WIRID HEBAT ITU NGGAK ADA
“Eh,
aku habis dikasih wirid ‘sangar’ lho sama Pak Kyai Fulan”. Kalimat berkesan
keren itu seringkali kita dengar di lingkungan kita. Terutama ketika seseorang
mendapatkan sebuah wirid yang kalimat-kalimatnya belum pernah dia dengar. Belum
lagi kalau yang ngasih terus bilang kalau wirid itu adalah wirid yang dulu
biasa diistoqomahkan
oleh salah satu waliyulloh. Hm….emang wirid itu beneran ada yang hebat ya?
Lepas
dari betapa bermanfaatnya keberadaan berbagai perkumpulan Islami (jam’iyah istighotsah,
forum wirid, thoriqoh atau yang sejenisnya) untuk keberlangsungan dakwah,
mestinya kita juga nggak boleh lupa kalau di manaqib Syekh Abdul Qodir al-Jilany
tertulis sebuah keterangan yang menyatakan bahwa di masa itu ribuan ahli
thoriqoh telah sukses disesatkan oleh iblis and friends.

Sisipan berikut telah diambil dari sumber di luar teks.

(* ===== verification/Duration.v ===== *)
(** * Durations and shell variables

    [time.ParseDuration] and [os.Expand] of the Go standard library, as the
    configuration uses them.  A fraction of a unit is computed with binary64
    floating point, as the library does, on the Standard Library's specification
    floats. *)

From Stdlib Require Import Ascii SpecFloat.
From S2P Require Import Prelude GoStd.

Open Scope Z_scope.

(** ** Floating point, as far as a fraction needs it *)

Definition float64 : Type := spec_float.

(** [float64(n)] *)
Definition float_of_Z (n : Z) : float64 := binary_normalize 53 1024 n 0 false.

Definition float_mul (x y : float64) : float64 := SFmul 53 1024 x y.
Definition float_div (x y : float64) : float64 := SFdiv 53 1024 x y.

(** [uint64(x)] of a non-negative finite number: the fraction is dropped. *)
Definition Z_of_float (x : float64) : Z :=
  match x with
  | S754_finite _ m e => if (0 <=? e) then Z.pos m * 2 ^ e else Z.pos m / 2 ^ (- e)
  | _ => 0
  end.

(** ** [time.ParseDuration] *)

Definition is_digit (c : ascii) : bool := bool_decide (is_Some (strconv.digit_val c)).

(** [leadingInt]: the digits, unless they exceed 2^63. *)
Fixpoint leadingInt (x : Z) (s : string) : option (Z * string) :=
  match s with
  | String c s' =>
      match strconv.digit_val c with
      | Some d =>
          if (2 ^ 63 / 10 <? x) then None
          else if (2 ^ 63 <? x * 10 + d) then None
          else leadingInt (x * 10 + d) s'
      | None => Some (x, s)
      end
  | EmptyString => Some (x, s)
  end.

(** [leadingFraction]: the digits as an integer and their scale; those that do
    not fit are dropped. *)
Fixpoint leadingFraction (x scale : Z) (overflow : bool) (s : string) : Z * Z * string :=
  match s with
  | String c s' =>
      match strconv.digit_val c with
      | Some d =>
          if overflow then leadingFraction x scale true s'
          else if ((2 ^ 63 - 1) / 10 <? x) then leadingFraction x scale true s'
          else if (2 ^ 63 <? x * 10 + d) then leadingFraction x scale true s'
          else leadingFraction (x * 10 + d) (scale * 10) false s'
      | None => (x, scale, s)
      end
  | EmptyString => (x, scale, s)
  end.

(** The unit: what comes before the next digit or point. *)
Fixpoint take_unit (s : string) : string * string :=
  match s with
  | String c s' =>
      if Ascii.eqb c "."%char || is_digit c then ("", s)
      else let '(u, r) := take_unit s' in (String c u, r)
  | EmptyString => ("", "")
  end.

(** [unitMap]; the two spellings of the micro sign are U+00B5 and U+03BC. *)
Definition unit_of (u : string) : option Z :=
  if bool_decide (u = "ns") then Some time.Nanosecond
  else if bool_decide (u = "us") then Some time.Microsecond
  else if bool_decide (u = String (ascii_of_nat 194) (String (ascii_of_nat 181) "s")) then Some time.Microsecond
  else if bool_decide (u = String (ascii_of_nat 206) (String (ascii_of_nat 188) "s")) then Some time.Microsecond
  else if bool_decide (u = "ms") then Some time.Millisecond
  else if bool_decide (u = "s") then Some time.Second
  else if bool_decide (u = "m") then Some time.Minute
  else if bool_decide (u = "h") then Some time.Hour
  else None.

(** [v += uint64(float64(f) * (float64(unit) / scale))] *)
Definition fraction_ns (f scale unit : Z) : Z :=
  Z_of_float (float_mul (float_of_Z f) (float_div (float_of_Z unit) (float_of_Z scale))).

(** One number and its unit, on top of what came before. *)
Definition duration_step (d : Z) (s : string) : option (Z * string) :=
  match s with
  | EmptyString => None
  | String c _ =>
      if negb (Ascii.eqb c "."%char || is_digit c) then None
      else
        '(v, s1) ← leadingInt 0 s;
        let pre := negb (Nat.eqb (String.length s) (String.length s1)) in
        let '(f, scale, s2, post) :=
          match s1 with
          | String "."%char s1' =>
              let '(f, scale, s2) := leadingFraction 0 1 false s1' in
              (f, scale, s2, negb (Nat.eqb (String.length s1') (String.length s2)))
          | _ => (0, 1, s1, false)
          end in
        if negb pre && negb post then None
        else
          let '(u, s3) := take_unit s2 in
          if bool_decide (u = "") then None
          else
            unit ← unit_of u;
            if (2 ^ 63 / unit <? v) then None
            else
              let v := v * unit + (if (0 <? f) then fraction_ns f scale unit else 0) in
              if (2 ^ 63 <? v) then None
              else if (2 ^ 63 <? d + v) then None
              else Some (d + v, s3)
  end.

(** The loop; a step consumes at least one byte. *)
Fixpoint duration_loop (fuel : nat) (d : Z) (s : string) : option Z :=
  match s with
  | EmptyString => Some d
  | _ => match fuel with
         | O => None
         | S fuel' => '(d', s') ← duration_step d s; duration_loop fuel' d' s'
         end
  end.

Definition ParseDuration (s : string) : option time.Duration :=
  let '(neg, s1) := match s with
                    | String "-"%char s' => (true, s')
                    | String "+"%char s' => (false, s')
                    | _ => (false, s)
                    end in
  if bool_decide (s1 = "0") then Some 0
  else if bool_decide (s1 = "") then None
  else
    d ← duration_loop (String.length s1) 0 s1;
    if (neg : bool) then Some (wrap64 (- d))
    else if (2 ^ 63 - 1 <? d) then None
    else Some d.

Example ParseDuration_mixed : ParseDuration "1h15m30.918s" = Some 4530918000000.
Proof. vm_compute. reflexivity. Qed.

Example ParseDuration_rejects : map ParseDuration ["1"; "s"; "1 s"; ".s"; ""; "-"; "9223372036854775808ns"] = repeat None 7.
Proof. vm_compute. reflexivity. Qed.

(** ** A step of the loop consumes its input *)

Lemma leadingInt_length x s v r : leadingInt x s = Some (v, r) -> (String.length r <= String.length s)%nat.
Proof.
  revert x. induction s as [|c s IH]; intros x; cbn [leadingInt]; [by intros [= _ <-]|].
  destruct (strconv.digit_val c) as [d|]; [|by intros [= _ <-]].
  destruct (_ <? _); [done|]. destruct (_ <? _); [done|]. intros H. apply IH in H. cbn. lia.
Qed.

Lemma leadingFraction_length x scale o s :
  (String.length (leadingFraction x scale o s).2 <= String.length s)%nat.
Proof.
  revert x scale o. induction s as [|c s IH]; intros x scale o; cbn [leadingFraction]; [done|].
  assert (forall a b o', (String.length (leadingFraction a b o' s).2 <= String.length (String c s))%nat) as IH'
    by (intros; etrans; [apply IH|cbn; lia]).
  destruct (strconv.digit_val c) as [d|]; [|done]. destruct o; [done|]. destruct (_ <? _); [done|]. by destruct (_ <? _).
Qed.

Lemma take_unit_length s : String.length s = (String.length (take_unit s).1 + String.length (take_unit s).2)%nat.
Proof. induction s as [|c s IH]; cbn [take_unit]; [done|]. destruct (_ || _); [done|]. destruct (take_unit s). cbn in *. lia. Qed.

Lemma duration_step_shorter d s d' s' : duration_step d s = Some (d', s') -> (String.length s' < String.length s)%nat.
Proof.
  unfold duration_step. destruct s as [|c s0]; [done|]. set (s := String c s0). destruct (negb _); [done|].
  destruct (leadingInt 0 s) as [[v s1]|] eqn:Ei; [|done]. apply leadingInt_length in Ei. cbn [mbind option_bind].
  destruct (match s1 with String "."%char _ => _ | _ => _ end) as [[[f scale] s2] post] eqn:Ef.
  assert (String.length s2 <= String.length s1)%nat as H2.
  { destruct s1 as [|c1 s1']; [by injection Ef as _ _ <- _|].
    destruct (Ascii.eqb c1 "."%char) eqn:Ec.
    - apply Ascii.eqb_eq in Ec as ->. pose proof (leadingFraction_length 0 1 false s1') as H.
      destruct (leadingFraction 0 1 false s1') as [[? ?] ?]. injection Ef as _ _ <- _. cbn in *. lia.
    - assert ((0, 1, String c1 s1', false) = (f, scale, s2, post)) as [= _ _ <- _]; [|done].
      rewrite <- Ef. clear -Ec. destruct c1 as [[] [] [] [] [] [] [] []]; done. }
  destruct (_ && _); [done|]. pose proof (take_unit_length s2) as Hu. destruct (take_unit s2) as [u s3]. cbn in Hu.
  case_bool_decide as Hne; [done|]. destruct (unit_of u) as [unit|]; [|done]. cbn [mbind option_bind].
  destruct (_ <? _); [done|]. destruct (_ <? _); [done|]. destruct (_ <? _); [done|]. intros [= _ <-].
  destruct u; [done|]. cbn in Hu. lia.
Qed.

(** More fuel than bytes changes nothing. *)
Lemma duration_loop_fuel fuel fuel' d s :
  (String.length s <= fuel)%nat -> (String.length s <= fuel')%nat -> duration_loop fuel d s = duration_loop fuel' d s.
Proof.
  revert fuel' d s. induction fuel as [|fuel IH]; intros fuel' d s H1 H2.
  { destruct s; [by destruct fuel'|cbn in H1; lia]. }
  destruct fuel' as [|fuel']; [destruct s; [done|cbn in H2; lia]|].
  destruct s as [|c s]; [done|]. cbn [duration_loop]. destruct (duration_step d (String c s)) as [[d' s']|] eqn:E; [|done].
  cbn [mbind option_bind]. apply duration_step_shorter in E. cbn in *. apply IH; lia.
Qed.

(** A parsed duration is a 64-bit integer. *)
Lemma float_nonneg x : 0 <= Z_of_float x.
Proof. destruct x; cbn; try lia. destruct (Z.leb_spec 0 e); [nia|]. apply Z.div_pos; lia. Qed.

Lemma leadingInt_nonneg x s v r : 0 <= x -> leadingInt x s = Some (v, r) -> 0 <= v.
Proof.
  revert x. induction s as [|c s IH]; intros x Hx; cbn [leadingInt]; [by intros [= <- _]|].
  destruct (strconv.digit_val c) as [d|] eqn:Ed; [|by intros [= <- _]].
  assert (0 <= d) by (unfold strconv.digit_val in Ed; destruct (_ && _) eqn:E; [bool_to_prop; injection Ed as <-; lia|done]).
  destruct (_ <? _); [done|]. destruct (_ <? _); [done|]. apply IH. lia.
Qed.

Lemma unit_of_pos u unit : unit_of u = Some unit -> 0 < unit.
Proof. unfold unit_of. repeat case_bool_decide; intros [= <-]; reflexivity. Qed.

Lemma duration_step_range d s d' s' : 0 <= d <= 2 ^ 63 -> duration_step d s = Some (d', s') -> 0 <= d' <= 2 ^ 63.
Proof.
  intros Hd. unfold duration_step. destruct s as [|c s0]; [done|]. destruct (negb _); [done|].
  destruct (leadingInt 0 _) as [[v s1]|] eqn:Ei; [|done]. apply leadingInt_nonneg in Ei; [|lia]. cbn [mbind option_bind].
  destruct (match s1 with String "."%char _ => _ | _ => _ end) as [[[f scale] s2] post].
  destruct (_ && _); [done|]. destruct (take_unit s2) as [u s3]. case_bool_decide; [done|].
  destruct (unit_of u) as [unit|] eqn:Eu; [|done]. apply unit_of_pos in Eu. cbn [mbind option_bind].
  destruct (_ <? v); [done|]. cbv zeta. set (w := v * unit + _). destruct (Z.ltb_spec (2 ^ 63) w); [done|].
  destruct (Z.ltb_spec (2 ^ 63) (d + w)); [done|]. intros [= <- _].
  assert (0 <= w); [|lia]. unfold w. pose proof (float_nonneg (float_mul (float_of_Z f) (float_div (float_of_Z unit) (float_of_Z scale)))).
  unfold fraction_ns. destruct (0 <? f); nia.
Qed.

Lemma duration_loop_range fuel d s r : 0 <= d <= 2 ^ 63 -> duration_loop fuel d s = Some r -> 0 <= r <= 2 ^ 63.
Proof.
  revert d s. induction fuel as [|fuel IH]; intros d s Hd; (destruct s as [|c s]; cbn [duration_loop]; [by intros [= <-]|]); [done|].
  destruct (duration_step d _) as [[d' s']|] eqn:E; [|done]. cbn [mbind option_bind]. apply IH. by eapply duration_step_range.
Qed.

Lemma ParseDuration_int64 s d : ParseDuration s = Some d -> int64 d.
Proof.
  unfold ParseDuration. destruct (match s with String "-"%char _ => _ | _ => _ end) as [neg s1].
  case_bool_decide; [intros [= <-]; split; discriminate|]. case_bool_decide; [done|].
  destruct (duration_loop _ 0 s1) as [r|] eqn:E; [|done]. apply duration_loop_range in E; [|lia]. cbn [mbind option_bind].
  destruct neg; [intros [= <-]; apply wrap64_range|]. destruct (Z.ltb_spec (2 ^ 63 - 1) r); [done|]. intros [= <-].
  unfold int64, int64_min, int64_max. lia.
Qed.

(** ** [os.Expand] *)

Definition byte_in (c : ascii) (lo hi : nat) : bool := ((lo <=? nat_of_ascii c) && (nat_of_ascii c <=? hi))%nat.

Definition isShellSpecialVar (c : ascii) : bool :=
  existsb (Ascii.eqb c) ["*"; "#"; "$"; "@"; "!"; "?"; "-"]%char || is_digit c.

Definition isAlphaNum (c : ascii) : bool :=
  Ascii.eqb c "_"%char || is_digit c || byte_in c 97 122 || byte_in c 65 90.

Fixpoint span_name (s : string) : string * string :=
  match s with
  | String c s' => if isAlphaNum c then let '(n, r) := span_name s' in (String c n, r) else ("", s)
  | EmptyString => ("", "")
  end.

(** What [getShellName] finds after a dollar, with what is left. *)
Inductive shell_name :=
| NoName                        (* no name: the dollar stays *)
| BadName (rest : string)       (* bad syntax is eaten *)
| Name (name rest : string).

Definition getShellName (s : string) : shell_name :=
  match s with
  | EmptyString => NoName
  | String c s' =>
      if Ascii.eqb c "{"%char then
        match s' with
        | String d (String "}"%char s2) =>
            if isShellSpecialVar d then Name (String d "") s2
            else if Ascii.eqb d "}"%char then BadName (String "}"%char s2)
            else Name (String d "") s2
        | _ => match strings.split_first "}"%char s' with
               | Some ("", r) => BadName r
               | Some (n, r) => Name n r
               | None => BadName s'
               end
        end
      else if isShellSpecialVar c then Name (String c "") s'
      else match span_name s with
           | ("", _) => NoName
           | (n, r) => Name n r
           end
  end.

(** The fuel bounds the bytes read; every step reads one. *)
Fixpoint expand_loop (fuel : nat) (mapping : string -> string) (s : string) : string :=
  match fuel, s with
  | O, _ => s
  | S f, EmptyString => ""
  | S f, String c s' =>
      if Ascii.eqb c "$"%char && negb (bool_decide (s' = "")) then
        match getShellName s' with
        | NoName => String c (expand_loop f mapping s')
        | BadName r => expand_loop f mapping r
        | Name n r => mapping n +:+ expand_loop f mapping r
        end
      else String c (expand_loop f mapping s')
  end.

Definition Expand (s : string) (mapping : string -> string) : string := expand_loop (String.length s) mapping s.

Example Expand_sample :
  Expand "a$X-${Y}z$ ${}$" (fun n => "<" +:+ n +:+ ">") = "a<X>-<Y>z$ $".
Proof. vm_compute. reflexivity. Qed.
(* ===== verification/Json.v ===== *)
(** * JSON, as encoding/json reads and writes it

    The part of the Go standard library below the payload decoders: a document is
    scanned into a tree ([parse]: the grammar of the scanner with its nesting
    limit, strings unquoted with their escapes, surrogate pairs and invalid UTF-8
    replaced), and a tree is printed as [json.Marshal] prints one.  [parse_print]
    says that the reader takes back what the printer wrote, whatever follows. *)

From Stdlib Require Import Ascii.
From S2P Require Import Prelude GoStd Numeric Duration.

Open Scope Z_scope.

#[local] Set Warnings "-register-all".

(** A number is kept as its text: the program reads it from there. *)
Inductive json :=
| JNull
| JBool (b : bool)
| JNumber (text : string)
| JString (s : string)
| JArray (l : list json)
| JObject (l : list (string * json)).

Lemma json_rect_all (P : json -> Prop) :
  P JNull -> (forall b, P (JBool b)) -> (forall t, P (JNumber t)) -> (forall s, P (JString s)) ->
  (forall l, Forall P l -> P (JArray l)) -> (forall l, Forall (fun kv => P kv.2) l -> P (JObject l)) ->
  forall j, P j.
Proof.
  intros H1 H2 H3 H4 Ha Ho. fix IH 1. intros [|b|t|s|l|l]; [done..| |].
  - apply Ha. induction l; constructor; [apply IH|assumption].
  - apply Ho. induction l; constructor; [apply IH|assumption].
Qed.

Inductive json_error := ErrSyntax | ErrDepth | ErrFuel.

(** ** Characters *)

Definition quote_byte : ascii := "034".
Definition backslash : ascii := "092".

Definition is_byte (n : nat) (c : ascii) : bool := Ascii.eqb c (ascii_of_nat n).

Definition is_space (c : ascii) : bool := is_byte 32 c || is_byte 9 c || is_byte 10 c || is_byte 13 c.

Fixpoint skip_ws (s : string) : string :=
  match s with
  | String c s' => if is_space c then skip_ws s' else s
  | EmptyString => s
  end.

(** The second byte of a three-byte and of a four-byte rune. *)
Definition second_of_three (a b : ascii) : bool :=
  (byte_in a 224 224 && byte_in b 160 191) || (byte_in a 225 236 && byte_in b 128 191) ||
  (byte_in a 237 237 && byte_in b 128 159) || (byte_in a 238 239 && byte_in b 128 191).

Definition second_of_four (a b : ascii) : bool :=
  (byte_in a 240 240 && byte_in b 144 191) || (byte_in a 241 243 && byte_in b 128 191) ||
  (byte_in a 244 244 && byte_in b 128 143).

(** The size of the rune a string starts with; 0 when it starts with none. *)
Definition rune_size (s : string) : nat :=
  match s with
  | EmptyString => 0
  | String a s1 =>
      if byte_in a 0 127 then 1 else
      match s1 with
      | EmptyString => 0
      | String b s2 =>
          if byte_in a 194 223 && byte_in b 128 191 then 2 else
          match s2 with
          | EmptyString => 0
          | String c s3 =>
              if second_of_three a b && byte_in c 128 191 then 3 else
              match s3 with
              | EmptyString => 0
              | String d _ => if second_of_four a b && byte_in c 128 191 && byte_in d 128 191 then 4 else 0
              end
          end
      end
  end.
Lemma one_worker_per_group_witness :
  let s := run Z.add (fun _ => "") (emptySys emptyMeta 0) sample_events in
  length (sy_procs s) = 2%nat /\ owner (sy_db s) "g" = Some "b".
Proof.
  split; [vm_compute; reflexivity|].
  destruct (sy_procs (run Z.add (fun _ => "") (emptySys emptyMeta 0) sample_events) !! 1%nat) as [w|] eqn:E;
    [|vm_compute in E; discriminate].
  assert (processing w = true /\ w_nodeID w = "b" /\ mg_GroupID (w_group w) = "g") as (Hp & Hn & Hg)
    by (vm_compute in E; injection E as <-; vm_compute; auto).
  rewrite <- Hg, <- Hn.
  assert (lawful Z.add (fun _ => "") (emptySys emptyMeta 0) sample_events) as Hl
    by (apply (bool_decide_eq_true_1 _); vm_compute; reflexivity).
  exact (proj2 (one_worker_per_group Z.add (fun _ => "") emptyMeta 0 sample_events 1 1 w w Hl E E Hp Hp eq_refl)).
Defined.
(* ===== verification/Node.v ===== *)
(** * The scheduling loop of a node

    internal/runtime/node.go.  The code of a node is a function
    on the system of Cluster.v: each store call or goroutine operation it makes
    is an event, and before each of them an oracle says what everybody else did
    in the meantime and whether the call succeeds. *)

From S2P Require Import Prelude GoStd Model Metadata Worker Cluster Reconcile.

Open Scope Z_scope.

(** ** Configuration *)

Record NodeConfig := mkNodeConfig {
  nc_NodeID : string;
  nc_Hostname : string;
  nc_PodName : string;
  nc_MaxGroups : Z;
  nc_MaxWeight : Z;
  nc_LeaseTTL : time.Duration;
  nc_RenewInterval : time.Duration;
  nc_ReconcileInterval : time.Duration;
  nc_HeartbeatInterval : time.Duration;
  nc_ShutdownTimeout : time.Duration
}.

Definition withDefaults (c : NodeConfig) : NodeConfig :=
  let ttl := if (nc_LeaseTTL c <=? 0) then 30 * time.Second else nc_LeaseTTL c in
  {| nc_NodeID := nc_NodeID c; nc_Hostname := nc_Hostname c; nc_PodName := nc_PodName c;
     nc_MaxGroups := if (nc_MaxGroups c <=? 0) then 10 else nc_MaxGroups c;
     nc_MaxWeight := if (nc_MaxWeight c <=? 0) then 100 else nc_MaxWeight c;
     nc_LeaseTTL := ttl;
     nc_RenewInterval := if (nc_RenewInterval c <=? 0) || (ttl <=? nc_RenewInterval c)
                         then Z.quot ttl 3 else nc_RenewInterval c;
     nc_ReconcileInterval := if (nc_ReconcileInterval c <=? 0) then 5 * time.Second else nc_ReconcileInterval c;
     nc_HeartbeatInterval := if (nc_HeartbeatInterval c <=? 0) then 10 * time.Second else nc_HeartbeatInterval c;
     nc_ShutdownTimeout := if (nc_ShutdownTimeout c <=? 0) then 10 * time.Second else nc_ShutdownTimeout c |}.

Definition groupWeight (g : MarketGroup) : Z := if (mg_Weight g <=? 0) then 1 else mg_Weight g.

(** ** The node *)

Section node.

Variable expiry : time.Time -> time.Duration -> time.Time.
Variable err_text : meta_error -> string.
Variable cfg : NodeConfig.
(** The order in which Go ranges over the worker map. *)
Variable range : gmap string nat -> list (string * nat).

(** Before a call: what the others did, and how the call will end. *)
Record answer := mkAnswer { an_env : list event; an_out : outcome }.

(** A run of the node's code: the system, what is to come, every event so far
    (with [true] for the node's own), and whether no wait for a worker timed out. *)
Record Run := mkRun {
  r_sys : Sys;
  r_oracle : list answer;
  r_trace : list (bool * event);
  r_clean : bool
}.

Notation workers := (gmap string nat).
Notation name := (nc_NodeID cfg).

(** The others move; an oracle that is used up stands for a dead server. *)
Definition next (r : Run) : outcome * Run :=
  match r_oracle r with
  | [] => (Failed, r)
  | a :: rest =>
      (an_out a, mkRun (foldl (step expiry err_text) (r_sys r) (an_env a)) rest
                   (r_trace r ++ map (pair false) (an_env a)) (r_clean r))
  end.

Definition emit (e : event) (r : Run) : Run :=
  mkRun (step expiry err_text (r_sys r) e) (r_oracle r) (r_trace r ++ [(true, e)]) (r_clean r).

Definition unclean (r : Run) : Run := mkRun (r_sys r) (r_oracle r) (r_trace r) false.

Definition proc_is (f : Worker -> bool) (r : Run) (id : nat) : bool :=
  match sy_procs (r_sys r) !! id with
  | Some w => f w
  | None => false
  end.

Definition releaseLease (gid : string) (r : Run) : Run :=
  let '(out, r1) := next r in emit (ERelease name gid out) r1.

(** Workers whose state is terminal leave the map; their leases are released. *)
Definition pruneDeadWorkers (ws : workers) (r : Run) : workers * Run :=
  let dead := map fst (List.filter (fun gw => proc_is (fun w => terminal (w_state w)) r gw.2) (range ws)) in
  (foldr delete ws dead, foldl (fun r gid => releaseLease gid r) r dead).

(** [Stop] and its bounded wait; the lease is released only if the worker is over. *)
Definition stopWorker (gid : string) (ws : workers) (r : Run) : workers * Run :=
  match ws !! gid with
  | None => (ws, r)
  | Some id =>
      let ws' := delete gid ws in
      let '(_, r1) := next (emit (EStop name id) r) in
      if proc_is w_done r1 id then (ws', releaseLease gid r1) else (ws', unclean r1)
  end.

Definition tryStartWorker (g : MarketGroup) (ws : workers) (r : Run) : workers * Run * bool :=
  let gid := mg_GroupID g in
  let '(out, r1) := next r in
  let answer := snd (TryAcquireGroupLease expiry out (sy_now (r_sys r1)) (sy_db (r_sys r1)) gid name (nc_LeaseTTL cfg)) in
  let r2 := emit (EAcquire name gid (nc_LeaseTTL cfg) out) r1 in
  match answer with
  | Ok true =>
      let '(out2, r3) := next r2 in
      match ListGroupInputs out2 (sy_db (r_sys r3)) gid with
      | Err _ => (ws, releaseLease gid r3, false)
      | Ok inputs =>
          (<[gid := length (sy_procs (r_sys r3))]> ws,
           emit (EStart name g inputs (nc_LeaseTTL cfg) (nc_RenewInterval cfg)) r3, true)
      end
  | _ => (ws, r2, false)
  end.

Definition worker_weight (r : Run) (id : nat) : Z :=
  match sy_procs (r_sys r) !! id with
  | Some w => groupWeight (w_group w)
  | None => 0
  end.

Definition capacity (ws : workers) (r : Run) : RuntimeCapacity :=
  mkRuntimeCapacity (Z.of_nat (size ws))
    (foldl (fun acc gw => wrap64 (acc + worker_weight r gw.2)) 0 (range ws)).
(* ===== verification/OrderBook.v ===== *)
(** * OrderBook: the in-memory book of one group

    internal/runtime/orderbook_state.go, one definition per method, plus
    [Worker.onDeltaApplied] (worker.go), the only caller of [applyDelta].  The
    Go methods mutate the receiver under its mutex; here each returns the state
    it leaves behind next to its result, error paths included. *)

From S2P Require Import Prelude GoStd Model Numeric.

Open Scope Z_scope.

(** ** State *)

Record orderBookState := mkOrderBookState {
  ob_ready : bool;
  ob_groupID : string;
  ob_inputID : string;
  ob_snapInput : string;
  ob_bids : gmap string string;
  ob_asks : gmap string string;
  ob_lastUpdateID : option Z;
  ob_sequence : option Z;
  ob_pending : list OrderBookDelta;
  ob_maxPending : Z
}.

Definition defaultMaxPending : Z := 10000.

Definition newOrderBookState (groupID snapInput : string) : orderBookState :=
  {| ob_ready := false; ob_groupID := groupID; ob_inputID := ""; ob_snapInput := snapInput;
     ob_bids := ∅; ob_asks := ∅; ob_lastUpdateID := None; ob_sequence := None;
     ob_pending := []; ob_maxPending := defaultMaxPending |}.

Definition set_pending (p : list OrderBookDelta) (s : orderBookState) : orderBookState :=
  {| ob_ready := ob_ready s; ob_groupID := ob_groupID s; ob_inputID := ob_inputID s;
     ob_snapInput := ob_snapInput s; ob_bids := ob_bids s; ob_asks := ob_asks s;
     ob_lastUpdateID := ob_lastUpdateID s; ob_sequence := ob_sequence s;
     ob_pending := p; ob_maxPending := ob_maxPending s |}.

Inductive ob_error :=
| ErrBidsOrder (i : nat)
| ErrAsksOrder (i : nat)
| ErrNilPrice
| ErrExpectedSequence (expected got : Z)
| ErrExpectedFirstUpdateID (expected got : Z)
| ErrPrevUpdateIDMismatch (expected got : Z)
| ErrPendingFull (maxPending : Z).

(** ** Sequence helpers *)

Definition copyInt64Ptr (p : option Z) : option Z :=
  match p with
  | None => None
  | Some v => Some v
  end.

Mereka menyesatkan
para jamaah thoriqoh bukan dengan cara menggoda mereka agar melakukan kema’siyatan.
Tapi iblis and friends merangsang munculnya “merasa menjadi istimewa/baik” yang
dengan sendirinya berakhir dengan kesombongan. Kesombongan……sebuah karakter
yang telah membuat Iblis mendapat laknat Allah selamanya.
Wirid
hebat itu nggak ada, Saudaraku. Yang hebat itu hanya Allah. Islam nggak pernah
mengajari kita untuk menjadi ahli wirid. Islam mengajari kita untuk menjadi ahli dzikir,
Ahli mengingat Allah. Seindah dan sebanyak apapun kalimat wirid yang kita baca,
tetap saja itu hanya akan menjadi sebuah wirid kalau wirid itu nggak bisa
menjadi perantara kita untuk semakin ingat dengan Allah. Kalaupun ada kemampuan
luar biasa yang muncul setelah kita mengistiqomahkan sebuah wirid, kemampuan itu
datangnya dari
Allah, bukan dari wirid yang kita baca. Jelas syirik kalau kita
menganggap wirid kitalah yang hebat.
Kenyataannya
masih banyak murid yang kecewa ketika Sang Guru memberinya wirid berupa kalimat
yang sudah sangat dia kenal. Tapi semangatnya seketika membara ketika Sang Guru
mengijazahkan/memberinya sebuah wirid yang kalimatnya baru pertama kali dia
dengar. Padahal bukan kalimat dalam wirid itu yang akan mengantar kita pada
Allah. Tapi tersambungnya hati kita pada Allah di saat membaca wiridlah yang
lebih menjadi penentu.
Jadi
bukankah sangat salah kalau kita masih merasa menjadi muslim yang lebih
sempurna hanya karena perkumpulan yang kita ikuti atau wirid yang kita jalani.
Yang diperhitungkan oleh Allah di padang mahsyar bukan jumlah atau seperti apa wirid
kita, tapi seberapa berdzikir jiwa dan raga kita di saat menjalaninya. Jam’iyah
istighotsah, majlis dzikir, thoriqoh dan yang semacamnya hanyalah jalan yang sudah
seharusnya kita tempuh untuk mendapatkan ridlo Allah. Tapi semua itu akan
percuma saja kalau nggak menjelma menjadi dzikir bagi jiwa dan raga kita.
Yang
jelas, salah satu ciri ahli dzikir yang nggak terbantahkan adalah dia haus akan
kritik dan saran, bukannya malah haus akan pengakuan dan pujian. Semoga kita
tetap dalam bimbingan lembut Allah. Aamiin.